Govt must take steps to revitalise health sector confidence
The daily newspapers of Manipur these days quite frequently carry distressing news of flaring violent conflicts between members of the public and hospital healthcare professionals or the administration of a hospital after some tragic clinic-based incident has occurred. The latest shut down at JNIMS is the current occurrence of a state hospital, an essential service, denying services because of an incident in which a lady lost her life after child birth. Very often, rampant private practice by state employed healthcare professionals have been implicated in repeated allegations of professional negligence in the public hospitals and health centres of Manipur. Public perceptions of the public healthcare system in Manipur may be said to have reached an abysmal low.
And yet, in 2012, Manipur was the recipient of the top award for its performance in health sector among small States at the 10th annual India Today ranking of the 30 States based on improvement over the past year during a States Conclave held at Hyatt Regency in New Delhi. Health and Family Welfare Minister of Manipur Phungzathang Tonsing received the award from the Union Agriculture Minister Sharad Pawar at the India Today Conclave.
Recently, the Nobel laureate Amartya Sen observed that the status of the health services in India is “dismal”, and cautioned against over-reliance on the private sector in a country where the basic public health services were not available. Prof. Sen was interacting with journalists last Wednesday on the completion of the Eleventh Kolkata Group Workshop organised by Pratichi (India) Trust, Harvard Global Equity Initiative and UNICEF India. According to him, “health care is not something that is supported by economic growth but [it] is something that supports economic growth.”

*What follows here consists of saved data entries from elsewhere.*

(** An environment for the scenarios: an execution is running when its
    status says so, its services are running or active when all of them
    are started, the backend answers [fatal] to [start_essential], a second
    passes between two readings of the clock, and the metrics report the
    single node. *)
Definition env : Environment := {|
  is_running st e := bool_decide (exec_status (executions st e) = RUNNING_STATUS);
  essential_services_running st e := false;
  all_services_active st e := all_started st (exec_services (executions st e));
  all_services_running st e := all_started st (exec_services (executions st e));
  start_essential e placements st := (StartFatal, st);
  start_elastic e placements st := st;
  time_time n := inject_Z (Z.of_nat n);
  current_stats n := Some (mkClusterStats [N1])
|}.

(** The backend reports a service as dead. *)
Definition dies (x : Service) : Service :=
  mkService (service_essential x) BACKEND_DIE_STATUS (service_backend_host x)
    (service_cores_min x) (service_memory_min x).

Definition scheduler (pol : string) (q qr : list Z) (aes : gmap Z ExecutionProgress)
    : Scheduler :=
  mkScheduler pol q qr aes [] 0%nat false false.
Lemma first_planned_rate_shown_witness :
  exists r,
    nth_error freeze_records 0 = Some r /\
    Display.plannedRateCell r = Display.Percent 0.
Proof.
  eexists. split; [reflexivity|].
  destruct first_planned_rate_shown as [W _].
  apply (W freeze freeze_records _ ltac:(computed) eq_refl).
Defined.

(** No assets: the third record. *)
Lemma zero_assets_witness :
  exists r,
    nth_error nothing_records 2 = Some r /\
    actualRate r = PrimFloat.nan /\
    rule r = Inflation /\
    plannedRate r = number PrimFloat.nan.
Proof.
  eexists. split; [reflexivity|].
  pose proof (@zero_assets
                (App.initialAssets nothing)
                (App.initialWithdrawalRate nothing)
                (App.annualData nothing)
                (App.simulationYears nothing)
                nothing_records ltac:(computed) 2%nat _
                eq_refl eq_refl) as W.
  destruct W as (_ & _ & _ & Hrate & Hrule & Hplanned).
  split; [exact Hrate|]. split; [exact Hrule|exact Hplanned].
Defined.

(** After a return of 50 an inflation of 8 is capped to 6 and the
    prosperity guardrail triggers: the withdrawal of 50000 is raised to
    the bound, and not lowered. *)
Lemma withdrawal_change_bounded_witness :
  exists prev r,
    nth_error raised_records 0 = Some prev /\
    nth_error raised_records 1 = Some r /\
    rule r = Prosperity /\
    actualWithdrawal r
    = (actualWithdrawal prev * (1 + 6 / 100) * 1.1)%float /\
    (actualWithdrawal prev * (lit 1 + lit 6.0 / lit 100) * lit 1.1
       <? actualWithdrawal r) = false /\
    (actualWithdrawal r <? actualWithdrawal prev * lit 0.9) = false.
Proof.
  eexists. eexists. split; [reflexivity|]. split; [reflexivity|].
  split; [reflexivity|]. split; [reflexivity|].
  pose proof (@withdrawal_change_bounded
                (App.initialAssets raised)
                (App.initialWithdrawalRate raised)
                (App.annualData raised)
                (App.simulationYears raised)
                raised_records ltac:(computed) 0%nat _ _
                eq_refl eq_refl ltac:(computed)) as W.
  destruct W as [Hup Hdown]. split; [exact Hup|].
  apply Hdown. computed.
Defined.

End AtWork.
(* ===== verification/_CoqProject ===== *)
-Q . S2P
Prelude.v
RaftTypes.v
RaftStore.v
RaftNode.v
RaftAbs.v
RaftSafety.v
RaftInvariant.v
RaftNet.v
RaftRefine.v
Sim.v
Epaxos.v
EpaxosExample.v
Tarjan.v
EpaxosExec.v
EpaxosOrder.v
EpaxosNet.v
EpaxosSafety.v
Codec.v
Net.v
Driver.v
RaftExample.v
RaftCluster.v
Float64.v
BigNum.v
Number.v
NumberFacts.v
Trial.v
TrialFacts.v
GcHeap.v
GcFacts.v
GcMutate.v
GcDetect.v
GcSweep.v
GcRing.v
GcExample.v
Equal.v
EqualFacts.v
Table.v
TableFacts.v
TableMutate.v
TableExample.v
Text.v
Symbols.v
Diag.v
Lexer.v
Spelling.v
LexerFacts.v
Reader.v
ReaderFacts.v
LexerText.v
LexerAtoms.v
ReaderText.v
Writer.v
WriterFacts.v
WriterText.v
ReaderExample.v
Rir.v
RirValues.v
RirSem.v
RirFacts.v
Opt.v
OptFacts.v
Ssa.v
OptScan.v
RirRuns.v
OptCons.v
OptRegion.v
OptPipeline.v
Inline.v
InlineFacts.v
OptExample.v
Findings.v
(* ===== verification/Prelude.v ===== *)
(** * CrabScheme: a verification development

    A model in Rocq of parts of CrabScheme, a Scheme system written in Rust,
    with the theorems that make those parts correct.  All paths are relative to
    the crates of the repository: [cs-core/src/eq.rs] is
    [src/crates/cs-core/src/eq.rs].

    ** The program and the parts that are modelled

    CrabScheme reads source text into data, expands and compiles them, and runs
    them on a virtual machine or as native code over a reference-counted heap;
    actors on several nodes can share state through replicated logs.  Modelled
    are the layers at the two ends, and one in the middle: the reader, the
    values with their heap, collector, numbers, equality, tables and external
    representation; the register code with its optimiser and inliner; and the
    consensus protocols with their codec, transport and drivers.

    - Text to data.  [cs-lex] turns the text of a file into tokens with spans of
      [cs-diag], interning names in the table of [cs-core/src/symbol.rs];
      [cs-parse] turns tokens into data, and data into values of the heap.
    - Values.  [cs-core/src/value.rs] and [cs-gc] implement pairs, vectors and
      hashtables as counted cells.  A mutation runs the cycle detector, which
      may demote a slot to a weak one, and registers candidates with the cycle
      collector.  [cs-core/src/number.rs] and [eq.rs] give the numeric tower,
      the equivalence predicates and the hashes that the builtins of
      [cs-runtime] use.
    - Register code.  [cs-vm/src/jit_translate.rs] translates the bytecode of a
      hot procedure into the register IR of [cs-rir], splices in leaf callees
      with [cs-rir/src/inline.rs], and hands the function to the pipeline of
      [cs-opt] before native code is generated from it.
    - Consensus.  [cs-consensus] has two sans-I/O cores, Raft and EPaxos.  A
      driver owns a core and one transport of [cs-net] per peer, encodes what
      the core sends, feeds it what arrives, and reports what was applied.

    ** Files

    Foundations.  [Prelude]: record update in the notation of Rust's
    assignments, tactics, hint databases and generic lemmas.  [Text]: [char] and
    [str] of the standard library.  [Float64]: [f64].  [BigNum]: the crates
    [num-bigint] and [num-rational], which are not part of the repository, as
    classes of operations with their documented laws, and the integers and
    canonical rationals as instances.

    Raft ([cs-consensus/src/lib.rs], [raft.rs], [store.rs], [sim.rs]).
    [RaftTypes]: messages, entries, configurations.  [RaftStore]: the trait
    [RaftLogStore] with its laws, and the store in memory.  [RaftNode]: the
    record [RaftNode] and a function per method.  [RaftAbs], [RaftSafety],
    [RaftInvariant]: the abstract protocol, its invariant over a ghost history,
    and its safety.  [RaftNet]: replicas over a lossy network, with crashes;
    [nstep] has what a replica does with a fixed membership and no explicit
    compaction, [api_step] the whole interface.
    [RaftRefine], [RaftCluster]: every run of the replicas is a run of the
    abstract protocol, and what follows.  [Sim]: the harness of [sim.rs], with
    closures of a test as functions on replicas.
    [RaftExample]: concrete runs.

    EPaxos ([cs-consensus/src/epaxos.rs]).  [Epaxos]: the replica.  [Tarjan]:
    correctness of its iterative algorithm for strongly connected components.
    [EpaxosExec], [EpaxosOrder]: what is executed and in what order.
    [EpaxosNet], [EpaxosSafety]: replicas over a network.  [EpaxosExample]:
    concrete groups.

    Wire and drivers.  [Codec] ([cs-consensus/src/codec.rs]), [Net]
    ([cs-net/src/lib.rs], [framing.rs]), [Driver] ([cs-consensus/src/driver.rs]).

    Numbers ([cs-core/src/number.rs]).  [Number], proved in [NumberFacts].

    Heap and collector.  [Trial] ([cs-gc/src/cycle_registry.rs],
    [cycle_collector.rs]) over the interface [AnyWeak], proved in [TrialFacts];
    [GcHeap] ([cs-gc/src/rc_only.rs], [cycle.rs], the containers of
    [cs-core/src/value.rs], [set-car!] and [set-cdr!]), the instance of that
    interface; [GcFacts], [GcMutate], [GcDetect], [GcSweep], [GcRing]:
    reference counts, assignment, cycle detection, sweeps; [GcExample].

    Equality and tables.  [Equal] ([cs-core/src/eq.rs]), proved in [EqualFacts];
    [Table] (vectors and hashtables of [cs-runtime/src/builtins/mod.rs]), proved
    in [TableFacts] and [TableMutate]; [TableExample].

    Reading and writing.  [Symbols] ([cs-core/src/symbol.rs]), [Diag]
    ([cs-diag/src/lib.rs]), [Lexer] ([cs-lex/src/lib.rs]) with [LexerFacts],
    [LexerText] and [LexerAtoms], [Spelling] (which text spells which
    token), [Reader] ([cs-parse/src/lib.rs]) with [ReaderFacts] and [ReaderText],
    [Writer] ([Value::write_to] of [cs-core/src/value.rs] and [Datum::to_value])
    with [WriterFacts] and [WriterText]; [ReaderExample].

    Register code.  [Rir] ([cs-rir/src/lib.rs], [verify.rs] and the walkers of
    [inline.rs]): instructions, blocks and functions, and the verifier.
    [RirValues]: the registers of each of the 311 instructions.  [RirSem]: what
    a function computes, a specification over an interface to the
    runtime; [RirFacts] and [RirRuns]: walkers, memory safety, runs.  [Opt]
    ([cs-opt/src/lib.rs] and [passes]): the passes, registry and pipeline.
    [Ssa]: single-assignment form; [OptFacts]: constant folding and dead blocks;
    [OptScan]: the scans for uses; [OptCons]: scalar replacement; [OptRegion]:
    promotion to regions; [OptPipeline]: their composition.  [Inline]
    ([inline.rs] and the driver in [cs-vm/src/jit_translate.rs]), proved in
    [InlineFacts]; [OptExample].

    [Findings]: runs on which the consensus code falls short of its
    documentation.  [GcExample], [TableExample], [ReaderExample] and
    [OptExample] end with such facts about their parts.

    ** How the code is represented

    A struct is a record and an enum an inductive type, with the source's names
    (a prefix per record keeps field names apart); a method is a function from
    the state to the state and the result.  What can panic returns an option,
    and what can fail a sum with the source's error type.  Hash maps are finite
    maps; where the code iterates over one, the order is ascending for B-trees
    and a parameter for hash maps.  Integers are [Z] or [N], and wrap-around is
    written out where it can happen: timers, codec positions, spans, symbol
    numbers, fixnums and shifts.  Strings are lists of bytes.  Addresses are
    keys of the heap.

    Code outside of the repository is a class or a variable with its documented
    laws: state machines, big numbers ([BigNum]), the standard hasher
    ([DefaultHasher]), the order of a hash map's keys ([KeyOrder]), the shortest
    decimal of a flonum, the quoted form of a path.  The instructions of the
    register IR that call into the runtime are operations of a class too
    ([Runtime]), of which memory safety is assumed ([RuntimeLaws]): an operation
    reads and changes only what it can reach, and frees nothing.

    ** What is shown

    - Raft.  A cluster refines the abstract protocol; hence one leader per term,
      matching logs, leader completeness, agreement of what is committed
      at any two points of a run and of applied states, and durability over
      crashes.  In these theorems membership is fixed ([nstep] has no
      [propose_conf] and no [compact]), [snapshot_threshold] is zero and the
      stores are empty at first; [Findings] has a run with compaction on in
      which the acknowledgement of a stale snapshot commits what a majority
      does not hold.
    - EPaxos.  Agreement on attributes, one order of execution for interfering
      commands, and convergence, for groups of odd size, more than one, and an
      interference relation that is symmetric and the same in every state;
      [tarjan_scc] and the
      pruning of the executable set are correct.
    - Wire and harness.  Messages decode to what was encoded and what decodes is
      well-formed; frames survive any chunking; a run of the harness, with
      tests that call the whole interface of the replicas, is a run of the
      network, and one that the Raft theorems are about when the tests change
      no membership and do not compact.
    - Numbers.  Exact arithmetic, comparison, division, roots, bit operations
      and decimal text agree with the rationals and integers.
    - Collector.  Trial deletion ends with white exactly the greatest closed
      group of suspects; a sweep keeps the counts exact and everything that
      strong slots lead to, and a demoted slot reads as before unless no strong
      slots led to its cell; garbage rings within the detector's limit are
      freed; the cycle detector decides cycles within its limit; assignments
      read back.
    - Equality and tables.  [equal?] decides equality of unfoldings; hashes
      respect equality; hashtables of the built-in kinds refine finite maps on
      keys without NaN and negative zero.
    - Reading and writing.  The lexer and the reader return on every text, and
      the text is cut up into the spelling of the tokens and what separates
      them; printed data and written values are read back as
      themselves; the writer ends on cyclic data; symbol tables refine lists of
      names; line tables agree with counting; diagnostics do not panic.
    - Register code.  Every pass, and every pipeline of them, returns without a
      panic a function in single-assignment form with the same results; dead
      blocks are exactly the unreachable ones; the pairs that are promoted are
      exactly those that are only read (in functions of instructions that the
      walker covers; others are left alone), and nothing refers to them when
      the function ends; a spliced callee does what a call does, and the
      numbers that the driver hands out twice after it are exactly those of
      instructions that the analyser does not know.  The verifier accepts
      exactly what it is meant to, for the destinations it knows.

    ** Bounds

    Recursion that is not structural takes fuel, and a theorem shows that the
    fuel the definition passes is enough: the turns of [tarjan_scc]
    ([tarjan_scc_correct]), the passes of [prune_loop] ([eligible_greatest]),
    Newton's iteration ([exact_integer_sqrt_correct]), the worklists of trial
    deletion ([trial_deletion_exact]) and sweeps ([sweep_preserves_live]), the
    steps of [equal?] without vectors that contain themselves
    ([equal_decides_same_tree]), a byte per round of the lexer
    ([lex_all_covers_text]), three calls per byte of the reader
    ([read_all_returns]), two calls per cell of the writer
    ([writing_terminates]), and two targets per block of the search for
    reachable blocks ([dead_block_elim_correct]).  The limit of the cycle detector is the code's own
    and a parameter.

    ** Not modelled

    - The macro expander, the type checker, the compilers to bytecode and to
      the register IR, the virtual machine and most builtins of [cs-runtime]:
      with the evaluator they are by far the largest part of the repository and
      need a semantics of the whole language.  The register IR is given the
      meaning that its comments state for the tier in which every register
      holds a whole value.
    - Native code generation ([cs-jit], [cs-jit-cranelift], [cs-aot]), which is
      calls of the Cranelift library, and the foreign-function interface.
    - Regions, pointer-tagged values and the raw entry points of compiled code,
      which are unsafe code over addresses; procedures and the contents of ports
      as values, which need the evaluator.
    - Sockets, TLS and QUIC, RocksDB, the actor runtime and distribution, the
      web server, the command line, the package manager and language server, and
      the standard-library crates, which bind operating-system and third-party
      libraries.
    - Timing (the wall clock of statistics), allocation failure and the depth of
      the machine stack. *)

From stdpp Require Import base numbers gmap sorting list.
From Stdlib Require Import Strings.Byte.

Manipur may put into practice some very important lessons learnt by other Asian countries in the healthcare sector but it has followed commercial principles far too much. This is a lost opportunity. We have placed the greatest reliance on private healthcare at the lowest level of society. Though no one is against private healthcare per se, the public most definitely do not want it to replace public healthcare.
Entering into a futile and vicious blame game between the public and health sector is not the way to go. So far, the government seems to be a mere audience to this drama, denying its role or responsibility. The government of Manipur must put its mind seriously and sincerely towards instilling public confidence in our public health system, while ensuring that public healthcare settings like referral and district hospitals including health centres, sub-centres and dispensaries are accorded the highest priority in terms of infrastructure, staff pay structure, service provision and facilities.